(** The scaled value of a float64, and the ones that have one. *)
Definition value (x : float64) : Z :=
  match x with S754_finite s m e => if s then - scaled (Zpos m) e else scaled (Zpos m) e | _ => 0 end.
Definition representable (x : float64) : Prop :=
  match x with S754_zero _ => True | S754_finite _ m e => canonical (Zpos m) e | _ => False end.

Lemma scaled_pos m e : 0 < m -> 0 < scaled m e \/ e < - scale.
Proof. intros Hm. destruct (Z.lt_ge_cases e (- scale)); [by right|left]. unfold scaled. assert (0 < 2 ^ (e + scale)) by lia. nia. Qed.
Lemma scaled_nonneg m e : 0 <= m -> 0 <= scaled m e.
Proof. intros Hm. unfold scaled. pose proof (Z.pow_nonneg 2 (e + scale)). nia. Qed.

Definition signed (s : bool) (v : Z) : Z := if s then - v else v.

Lemma rounded_log2 m n m1 : 0 < m -> 0 <= n -> rounds_to m n m1 -> 0 < m1 -> Z.log2 m - n <= Z.log2 m1.
Proof.
  intros Hm Hn Hr Hm1. destruct (Z.le_gt_cases n (Z.log2 m)) as [Hl|Hl]; [|pose proof (Z.log2_nonneg m1); lia].
  apply Z.log2_le_pow2; [done|]. pose proof (Z.log2_spec m Hm).
  assert (2 ^ Z.log2 m = 2 ^ n * 2 ^ (Z.log2 m - n)) as Ep by (rewrite <-Z.pow_add_r by lia; f_equal; lia).
  destruct (rounds_to_bounds m n m1 Hm Hn Hr) as [_ [Hlb _]]. enough (2 ^ (Z.log2 m - n) - 1 < m1) by lia.
  apply (Z.mul_lt_mono_pos_l (2 ^ n)); lia.
Qed.

(** A rounding of a value whose exponent is not too large: zero, an infinity or
    the renormalised mantissa, all with the sign. *)
Lemma round_form s m e : 0 < m -> - scale <= e <= fexp64 (Z.log2 m + 1 + e) ->
  let n := Z.max 0 (fexp64 (Z.log2 m + 1 + e) - e) in
  let x := binary_round_aux 53 1024 s m e loc_Exact in
  exists m1, rounds_to m n m1 /\
    (x = S754_infinity s /\ 0 < m1 /\ 971 < Z.log2 m1 + (e + n) - 52 \/
     representable x /\ value x = signed s (scaled m1 (e + n)) /\ (x = S754_zero s \/ exists p f, x = S754_finite s p f)).
Proof.
  intros Hm He n x. destruct (round_aux_spec s m e Hm) as (m1&Hr&Hd&E). fold x n in E, Hr. exists m1. split; [done|].
  set (k := Z.max 0 (fexp64 (Zdigits2 m1 + (e + n)) - (e + n))) in *. fold n k in Hd, E.
  assert (0 <= k) as Hk by lia. assert (- scale <= e + n) as Hen by lia.
  destruct (rounds_to_bounds m n m1 Hm ltac:(lia) Hr) as [Hm1 _].
  assert (m1 = m1 / 2 ^ k * 2 ^ k) as Hm1k by (destruct Hd as [q Hq]; rewrite Hq at 2; rewrite Z.div_mul by lia; done).
  destruct (m1 / 2 ^ k) as [|p|p]; rewrite E.
  - right. split; [done|]. rewrite Hm1k. unfold scaled. split; [destruct s; simpl; lia|auto].
  - assert (0 < m1) as Hm1p by (assert (0 < 2 ^ k) by lia; nia).
    pose proof (rounded_log2 m n m1 Hm ltac:(lia) Hr Hm1p) as Hlm.
    assert (Z.log2 m1 = Z.log2 (Zpos p) + k) as Hlp by (rewrite Hm1k, Z.log2_mul_pow2 by lia; lia).
    clear E.
    assert (e + n + k = fexp64 (Z.log2 (Zpos p) + 1 + (e + n + k))) as Hf.
    { unfold k in *. rewrite Zdigits2_log2 in * by done. unfold n, fexp64 in *. lia. }
    destruct (Z.leb_spec (e + n + k) 971) as [Hle|Hgt]; [right|left].
    + split; [by split_and!|]. split; [|eauto]. cbn [value].
      assert (scaled m1 (e + n) = scaled (Zpos p) (e + n + k)) as -> by (rewrite Hm1k, scaled_shift by lia; done). by destruct s.
    + split_and!; [done..|]. clearbody k n. unfold fexp64 in Hf. lia.
  - exfalso. assert (0 < 2 ^ k) by lia. nia.
Qed.

(** A rounded value stays between the representable values around the exact one. *)
Lemma round_between s m e lo hi : 0 < m -> - scale <= e <= fexp64 (Z.log2 m + 1 + e) -> representable lo -> representable hi ->
  value lo <= signed s (scaled m e) <= value hi ->
  let x := binary_round_aux 53 1024 s m e loc_Exact in
  representable x /\ value lo <= value x <= value hi.
Proof.
  intros Hm He Hlo Hhi Hv x. destruct (round_form s m e Hm He) as (m1&Hr&Hx). fold x in Hx.
  set (n := Z.max 0 (fexp64 (Z.log2 m + 1 + e) - e)) in *.
  destruct (rounds_to_bounds m n m1 Hm ltac:(lia) Hr) as [Hm1 _].
  assert (0 < scaled m e) as Hpos by (destruct (scaled_pos m e Hm); lia).
  assert (forall mb eb, canonical mb eb -> scaled m e <= scaled mb eb -> scaled m1 (e + n) <= scaled mb eb) as Hle
    by (intros; apply rounded_le; (lia || done)).
  assert (forall mb eb, canonical mb eb -> scaled mb eb <= scaled m e -> scaled mb eb <= scaled m1 (e + n)) as Hge
    by (intros; apply rounded_ge; (lia || done)).
  assert (exists mb eb, canonical mb eb /\ scaled m e <= scaled mb eb /\
    (if s then value lo = - scaled mb eb else value hi = scaled mb eb)) as (mb&eb&Hc&Hcb&Hcv).
  { destruct s; simpl in Hv.
    - destruct lo as [| | |[] p f]; simpl in *; try lia; [|pose proof (scaled_nonneg (Zpos p) f); lia].
      exists (Zpos p), f. split_and!; [done|lia|done].
    - destruct hi as [| | |[] p f]; simpl in *; try lia; [pose proof (scaled_nonneg (Zpos p) f); lia|].
      exists (Zpos p), f. split_and!; [done|lia|done]. }
  pose proof (Hle _ _ Hc Hcb) as Hup. pose proof (scaled_nonneg m1 (e + n) Hm1) as Hnn.
  destruct Hx as [(_&Hm1p&Hbig)|(Hrep&Hval&_)].
  { exfalso. destruct Hc as (Hmb&Heb&Hmax). pose proof (Z.log2_le_mono _ _ Hup) as Hl. rewrite !log2_scaled in Hl by (unfold n, fexp64, scale in *; lia). unfold fexp64 in *. lia. }
  rewrite Hval. split_and!; [done| |].
  - destruct s; simpl in *; [lia|]. destruct lo as [| | |[] p f]; simpl in *; try lia; [pose proof (scaled_nonneg (Zpos p) f); lia|].
    apply Hge; [done|lia].
  - destruct s; simpl in *; [|lia]. destruct hi as [| | |[] p f]; simpl in *; try lia; [|pose proof (scaled_nonneg (Zpos p) f); lia].
    enough (scaled (Zpos p) f <= scaled m1 (e + n)) by lia. apply Hge; [done|lia].
Qed.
+++
Instructions to follow: Count, in the data above, the lines that hold "left". Return only that count.

Solved exercise: 2